::: DATA :::
(** The path region of a packed block, read as a zero-terminated
    string. *)
Lemma packed_path_read (v : Variant) (sessionId : GUID) (bufferSize : Z)
    (logFilePath : string) (blk : EventTracePropertiesWithBuffers) :
  EventTracePropertiesWithBuffers_ctor v sessionId bufferSize logFilePath
    = Returned blk ->
  (String.length logFilePath < LogFilePath_extent)%nat ->
  no_NUL logFilePath = true ->
  read_c_string (LogFilePath blk) = logFilePath.
Proof.
  intros H Hlt Hnul.
  pose proof (packer_block _ _ _ _ _ H) as (_ & _ & Hpath).
  rewrite Hpath.
  replace (LogFilePath_extent - String.length logFilePath)%nat
    with (S (LogFilePath_extent - String.length logFilePath - 1)) by lia.
  rewrite zeros_succ, c_str_terminated by exact Hnul.
  apply string_of_list_ascii_of_string.
Qed.

(** X2: a path without terminator characters and shorter than the region
    is read back unchanged, as a zero-terminated string, from the path
    region of the block the packer returns. *)
Theorem packer_path_round_trip (v : Variant) (sessionId : GUID)
    (bufferSize : Z) (logFilePath : string)
    (blk : EventTracePropertiesWithBuffers) :
  EventTracePropertiesWithBuffers_ctor v sessionId bufferSize logFilePath
    = Returned blk ->
  (String.length logFilePath < LogFilePath_extent)%nat ->
  no_NUL logFilePath = true ->
  read_c_string (LogFilePath blk) = logFilePath.
Proof.
  intros H Hlt Hnul. exact (packed_path_read _ _ _ _ _ H Hlt Hnul).
Qed.

Lemma packer_path_round_trip_witness :
  read_c_string (LogFilePath sample_block) = "out\log.etl"%string.
Proof.
  apply (packer_path_round_trip MiniEtwLog_h 9 4 "out\log.etl" sample_block).
  - reflexivity.
  - vm_compute. lia.
  - reflexivity.
Defined.

(** X3: a path of exactly 1024 characters passes the assertion of the
    packer, and the path region of the block then holds no terminator at
    all: the region is the path and nothing else. *)
Theorem packer_path_full_region (v : Variant) (sessionId : GUID)
    (bufferSize : Z) (logFilePath : string) :
  String.length logFilePath = LogFilePath_extent ->
  no_NUL logFilePath = true ->
  exists blk,
    EventTracePropertiesWithBuffers_ctor v sessionId bufferSize logFilePath
      = Returned blk /\
    LogFilePath blk = list_ascii_of_string logFilePath /\
    forallb nonzero (LogFilePath blk) = true.
Proof.
  intros Hlen Hnul.
  destruct (packer_returns v sessionId bufferSize logFilePath) as [blk H];
    [lia|].
  exists blk. split; [exact H|].
  pose proof (packer_block _ _ _ _ _ H) as (_ & _ & Hpath).
  rewrite Hlen, Nat.sub_diag in Hpath. cbn [zeros repeat] in Hpath.
  rewrite app_nil_r in Hpath. rewrite Hpath.
  split; [reflexivity | exact Hnul].
Qed.

Lemma packer_path_full_region_witness :
  exists blk,
    EventTracePropertiesWithBuffers_ctor MiniEtwLog_h 9 4 full_path
      = Returned blk /\
    LogFilePath blk = list_ascii_of_string full_path /\
    forallb nonzero (LogFilePath blk) = true.
Proof.
  apply (packer_path_full_region MiniEtwLog_h 9 4 full_path).
  - vm_compute. reflexivity.
  - vm_compute. reflexivity.
Defined.

(** X4: the mutator overwrites the first bytes of the path region and
    leaves the rest as it was.  After a path [first] was packed, setting a
    path [second] makes a zero-terminated read of the region return
    [second] followed by what [first] had beyond the length of
    [second]. *)
Theorem SetLogFilePath_keeps_tail (v : Variant) (sessionId : GUID)
    (bufferSize : Z) (first second : string)
    (blk blk' : EventTracePropertiesWithBuffers) :
  EventTracePropertiesWithBuffers_ctor v sessionId bufferSize first
    = Returned blk ->
  SetLogFilePath blk second = Returned blk' ->
  (String.length first < LogFilePath_extent)%nat ->
  (String.length second < LogFilePath_extent)%nat ->
  no_NUL first = true ->
  no_NUL second = true ->
  Properties blk' = Properties blk /\
  List.length (LogFilePath blk') = LogFilePath_extent /\
  read_c_string (LogFilePath blk') =
    String.append second
      (string_of_list_ascii
         (skipn (String.length second) (list_ascii_of_string first))).
Proof.
  intros H Hset Hlt1 Hlt2 Hn1 Hn2.
  pose proof (packer_block _ _ _ _ _ H) as (_ & _ & Hpath).
  split; [exact (SetLogFilePath_Properties _ _ _ Hset)|].
  unfold SetLogFilePath in Hset.
  destruct (Nat.leb_spec (String.length second) LogFilePath_extent)
    as [Hle|Hgt]; [|discriminate].
  inversion Hset; subst blk'; clear Hset. cbn [LogFilePath].
  split.
  - rewrite length_copy_into.
    + rewrite Hpath, length_app, length_zeros, length_list_ascii_of_string.
      lia.
    + rewrite Hpath, length_app, length_zeros,
        !length_list_ascii_of_string. lia.
  - unfold copy_into. rewrite Hpath, skipn_app, skipn_zeros, app_assoc.
    rewrite !length_list_ascii_of_string.
    replace (LogFilePath_extent - String.length first
             - (String.length second - String.length first))%nat
      with (S (LogFilePath_extent - String.length first
               - (String.length second - String.length first) - 1))
      by lia.
    rewrite zeros_succ, c_str_terminated.
    + rewrite string_of_list_ascii_app, string_of_list_ascii_of_string.
      reflexivity.
    + rewrite forallb_app. apply andb_true_intro. split; [exact Hn2|].
      apply forallb_skipn. exact Hn1.
Qed.

Lemma SetLogFilePath_keeps_tail_witness :
  exists blk',
    SetLogFilePath sample_block "tmp" = Returned blk' /\
    read_c_string (LogFilePath blk') = "tmp\log.etl"%string.
Proof.
  eexists. split; [reflexivity|].
  apply (SetLogFilePath_keeps_tail MiniEtwLog_h 9 4 "out\log.etl" "tmp"
           sample_block); try reflexivity; vm_compute; lia.
Defined.

(** ** More on the verifier *)

Lemma to_ULONG_to_int (z : Z) : to_ULONG (to_int z) = to_ULONG z.
Proof.
  unfold to_int, to_ULONG.
  destruct (z mod 2 ^ 32 <? 2 ^ 31).
  - apply Z.mod_mod. lia.
  - rewrite <- (Z.mod_add (z mod 2 ^ 32 - 2 ^ 32) 1 (2 ^ 32)) by lia.
    replace (z mod 2 ^ 32 - 2 ^ 32 + 1 * 2 ^ 32) with (z mod 2 ^ 32) by lia.
    apply Z.mod_mod. lia.
Qed.

Lemma to_int_range (z : Z) : - 2 ^ 31 <= to_int z < 2 ^ 31.
Proof.
  unfold to_int.
  pose proof (Z.mod_pos_bound z (2 ^ 32) ltac:(lia)) as Hb.
  destruct (Z.ltb_spec (z mod 2 ^ 32) (2 ^ 31)); lia.
Qed.


(** X6: whichever form throws, the code of the exception is the status
    read as a signed 32-bit integer: it lies in the [int] range, converts
    back to the status, and is negative exactly for the statuses that are
    not success codes. *)
Theorem verifier_code_round_trip (P : Platform) (hresult : Z)
    (additionalInfo : string) (expectedGoodResult : Z)
    (expectation : option Z) (err : system_error) :
  0 <= hresult < 2 ^ 32 ->
  VerifyHResult_u32 P hresult additionalInfo expectedGoodResult = Thrown err
  \/ VerifyHResult_opt P hresult additionalInfo expectation = Thrown err ->
  - 2 ^ 31 <= code err < 2 ^ 31 /\
  to_ULONG (code err) = hresult /\
  (code err < 0 <-> SUCCEEDED hresult = false).
Proof.
  intros Hr Hthrown.
  assert (Herr : err = make_system_error P hresult additionalInfo).
  { destruct Hthrown as [H|H].
    - rewrite VerifyHResult_u32_spec in H.
      destruct (hresult =? expectedGoodResult); inversion H; reflexivity.
    - rewrite VerifyHResult_opt_spec in H.
      destruct (SUCCEEDED hresult && _); inversion H; reflexivity. }
  subst err.
  destruct (make_system_error_spec P hresult additionalInfo) as [Hc _].
  rewrite Hc. split; [apply to_int_range|].
  split; [rewrite to_ULONG_to_int; apply to_ULONG_small; exact Hr|].
  unfold SUCCEEDED. split.
  - intros Hneg. apply Z.leb_gt. exact Hneg.
  - intros Hf. apply Z.leb_gt in Hf. exact Hf.
Qed.

Lemma verifier_code_round_trip_witness :
  exists err,
    VerifyHResult_u32 quiet_platform 0x80004005 "StartTrace" 0 = Thrown err /\
    code err = -2147467259 /\
    to_ULONG (code err) = 0x80004005.
Proof.
  eexists. split; [reflexivity|].
  split; [reflexivity|].
  apply (verifier_code_round_trip quiet_platform 0x80004005 "StartTrace" 0
           None).
  - lia.
  - left. reflexivity.
Defined.

(** X7: without an expected value the optional form throws exactly for
    the statuses from 2^31 on.  For a status below 2^31 it does not
    throw, also for the nonzero Win32 error codes that the plain form
    expecting [ERROR_SUCCESS] rejects: it returns, which is undefined for
    a function declared [noreturn]. *)
Theorem verifier_predicate_form (P : Platform) (hresult : Z)
    (additionalInfo : string) :
  0 <= hresult < 2 ^ 32 ->
  (hresult < 2 ^ 31 ->
   VerifyHResult_opt P hresult additionalInfo None = Undefined) /\
  (0 < hresult ->
   VerifyHResult_u32 P hresult additionalInfo ERROR_SUCCESS
     = Thrown (make_system_error P hresult additionalInfo)) /\
  (2 ^ 31 <= hresult ->
   VerifyHResult_opt P hresult additionalInfo None
     = Thrown (make_system_error P hresult additionalInfo)).
Proof.
  intros Hr.
  rewrite VerifyHResult_opt_spec, VerifyHResult_u32_spec, SUCCEEDED_spec.
  rewrite Z.mod_small by exact Hr. rewrite andb_true_r.
  split; [|split].
  - intros Hlt. destruct (Z.ltb_spec hresult (2 ^ 31)); [reflexivity|lia].
  - intros Hpos. unfold ERROR_SUCCESS.
    destruct (Z.eqb_spec hresult 0); [lia|reflexivity].
  - intros Hge. destruct (Z.ltb_spec hresult (2 ^ 31)); [lia|reflexivity].
Qed.

Lemma verifier_predicate_form_witness :
  VerifyHResult_opt quiet_platform ERROR_ALREADY_EXISTS "StartTrace" None
    = Undefined /\
  VerifyHResult_u32 quiet_platform ERROR_ALREADY_EXISTS "StartTrace"
    ERROR_SUCCESS
    = Thrown {| code := 183; what_arg := "StartTrace" |}.
Proof.
  destruct (verifier_predicate_form quiet_platform ERROR_ALREADY_EXISTS
              "StartTrace") as (Hpass & Hrej & _).
  - unfold ERROR_ALREADY_EXISTS. lia.
  - split.
    + apply Hpass. unfold ERROR_ALREADY_EXISTS. lia.
    + rewrite Hrej by (unfold ERROR_ALREADY_EXISTS; lia). reflexivity.
Defined.

(** ** The calls of the session constructor *)

(** X8: whatever the platform answers, the session constructor issues
    start and stop calls only, at most two starts and at most one stop; it
    issues none when an assertion fails; and it returns a session only
    after a start call answered with success, which is then its last call
    and the one that wrote the handle the session holds. *)
Theorem Session_ctor_calls (v : Variant) (sessionId : GUID)
    (sessionName logFileName : string) (bufferSize : Z) (P : Platform)
    (t : Trace) :
  let r := Session_ctor v sessionId sessionName logFileName bufferSize P t in
  exists made,
    snd r = (t ++ made)%list /\
    forallb (fun c => is_start c || is_stop c) made = true /\
    (count is_start made <= 2)%nat /\
    (count is_stop made <= 1)%nat /\
    (fst r = AssertFailed -> made = []) /\
    (forall s, fst r = Returned s ->
       exists h n b before,
         made = (before ++ [StartTraceA h n b])%list /\
         result (respond P (t ++ before) (StartTraceA h n b))
           = ERROR_SUCCESS /\
         Session_Handle s = out (respond P (t ++ before) (StartTraceA h n b))).
Proof.
  intros r. subst r. rewrite Session_ctor_run.
  destruct (EventTracePropertiesWithBuffers_ctor v sessionId bufferSize
              logFileName) as [blk|e| | |].
  2-5: exists []; cbn [fst snd]; rewrite app_nil_r;
       repeat split; try reflexivity; try (cbn; lia);
       intros; discriminate.
  unfold started.
  destruct (strlen sessionName <=? SessionName_extent)%nat.
  2: { exists []. cbn [fst snd]. rewrite app_nil_r.
       repeat split; try reflexivity; try (cbn; lia).
       intros; discriminate. }
  destruct (result (answer1 P t sessionName blk) =? ERROR_ALREADY_EXISTS).
  - eexists. cbn [fst snd]. split; [reflexivity|].
    split; [reflexivity|]. split; [cbn; lia|]. split; [cbn; lia|].
    split.
    + unfold verified.
      destruct (result (answer3 P t sessionName blk) =? ERROR_SUCCESS);
        [destruct v|]; discriminate.
    + intros s Hs. unfold verified in Hs.
      destruct (Z.eqb_spec (result (answer3 P t sessionName blk))
                           ERROR_SUCCESS) as [H0|]; [|discriminate Hs].
      destruct v; inversion Hs; subst s; clear Hs;
        exists (out (answer1 P t sessionName blk)), (c_str sessionName),
          (written (answer2 P t sessionName blk)
             (written (answer1 P t sessionName blk) blk)),
          [start1 sessionName blk; stop2 P t sessionName blk];
        (split; [reflexivity|]); (split; [exact H0 | reflexivity]).
  - eexists. cbn [fst snd]. split; [reflexivity|].
    split; [reflexivity|]. split; [cbn; lia|]. split; [cbn; lia|].
    split.
    + unfold verified.
      destruct (result (answer1 P t sessionName blk) =? ERROR_SUCCESS);
        [destruct v|]; discriminate.
    + intros s Hs. unfold verified in Hs.
      destruct (Z.eqb_spec (result (answer1 P t sessionName blk))
                           ERROR_SUCCESS) as [H0|]; [|discriminate Hs].
      destruct v; inversion Hs; subst s; clear Hs;
        exists 0, (c_str sessionName), blk, [];
        rewrite app_nil_r; (split; [reflexivity|]);
        (split; [exact H0 | reflexivity]).
Qed.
:::
» **EXERCISE**: Say how many lines in the records hold the string "throws", and say nothing else.

» **RESULT OF THE EXERCISE**: 2